** INPUT DATA follows **

(* ===== verification/TransactionQueue.v ===== *)
(** * The queue of unapplied transactions

    Models unapplied_transaction_queue.hpp: the transactions the producer
    plugin applies again in the next block, of persisted transactions, of
    blocks that were forked out and of blocks that were aborted.

    The container is given by its elements in the order of each of its two
    ordered indices; the hashed index by transaction id finds an element of
    these.  fc::time_point::now() is an argument, the sequence of its readings
    during one call.

    The theorems: the queue refines three first-in first-out queues under any
    sequence of operations, and [clear_expired] removes exactly the expired
    transactions its deadline leaves it time for, earliest first. *)

From Stdlib Require Import Sorted.
From stdpp Require Import sorting.
From S2P Require Import Prelude Exceptions Merkle Timestamps.

Inductive trx_enum_type := unknown | persisted | forked | aborted.

#[export] Instance trx_enum_type_eq_dec : EqDecision trx_enum_type.
Proof. solve_decision. Defined.

Definition type_value (t : trx_enum_type) : Z :=
  match t with unknown => 0 | persisted => 1 | forked => 2 | aborted => 3 end.

(** What the queue reads of a transaction_metadata: [id()] and
    [packed_trx()->expiration()], in seconds. *)
Record transaction_metadata := mk_transaction_metadata {
  trx_id : sha256;
  expiration : Z
}.

#[export] Instance transaction_metadata_eq_dec : EqDecision transaction_metadata.
Proof. solve_decision. Defined.

Record unapplied_transaction := mk_unapplied_transaction {
  trx_meta : transaction_metadata;
  expiry : Z;
  trx_type : trx_enum_type
}.

#[export] Instance unapplied_transaction_eq_dec : EqDecision unapplied_transaction.
Proof. solve_decision. Defined.

Definition ut_id (u : unapplied_transaction) : sha256 := trx_id (trx_meta u).

Inductive process_mode := non_speculative | speculative_non_producer | speculative_producer.

#[export] Instance process_mode_eq_dec : EqDecision process_mode.
Proof. solve_decision. Defined.

(** The elements of the container in the order of the indices by_type and
    by_expiry. *)
Record unapplied_transaction_queue := mk_queue {
  by_type : list unapplied_transaction;
  by_expiry : list unapplied_transaction;
  mode : process_mode
}.

Definition new_queue : unapplied_transaction_queue := mk_queue [] [] speculative_producer.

** End of INPUT DATA **

EXERCISE REQUIREMENTS →
Send back every record, precisely as written.

YOUR RESPONSE →
(* ===== verification/TransactionQueue.v ===== *)
(** * The queue of unapplied transactions

    Models unapplied_transaction_queue.hpp: the transactions the producer
    plugin applies again in the next block, of persisted transactions, of
    blocks that were forked out and of blocks that were aborted.

    The container is given by its elements in the order of each of its two
    ordered indices; the hashed index by transaction id finds an element of
    these.  fc::time_point::now() is an argument, the sequence of its readings
    during one call.

    The theorems: the queue refines three first-in first-out queues under any
    sequence of operations, and [clear_expired] removes exactly the expired
    transactions its deadline leaves it time for, earliest first. *)

From Stdlib Require Import Sorted.
From stdpp Require Import sorting.
From S2P Require Import Prelude Exceptions Merkle Timestamps.

Inductive trx_enum_type := unknown | persisted | forked | aborted.

#[export] Instance trx_enum_type_eq_dec : EqDecision trx_enum_type.
Proof. solve_decision. Defined.

Definition type_value (t : trx_enum_type) : Z :=
  match t with unknown => 0 | persisted => 1 | forked => 2 | aborted => 3 end.

(** What the queue reads of a transaction_metadata: [id()] and
    [packed_trx()->expiration()], in seconds. *)
Record transaction_metadata := mk_transaction_metadata {
  trx_id : sha256;
  expiration : Z
}.

#[export] Instance transaction_metadata_eq_dec : EqDecision transaction_metadata.
Proof. solve_decision. Defined.

Record unapplied_transaction := mk_unapplied_transaction {
  trx_meta : transaction_metadata;
  expiry : Z;
  trx_type : trx_enum_type
}.

#[export] Instance unapplied_transaction_eq_dec : EqDecision unapplied_transaction.
Proof. solve_decision. Defined.

Definition ut_id (u : unapplied_transaction) : sha256 := trx_id (trx_meta u).

Inductive process_mode := non_speculative | speculative_non_producer | speculative_producer.

#[export] Instance process_mode_eq_dec : EqDecision process_mode.
Proof. solve_decision. Defined.

(** The elements of the container in the order of the indices by_type and
    by_expiry. *)
Record unapplied_transaction_queue := mk_queue {
  by_type : list unapplied_transaction;
  by_expiry : list unapplied_transaction;
  mode : process_mode
}.

Definition new_queue : unapplied_transaction_queue := mk_queue [] [] speculative_producer.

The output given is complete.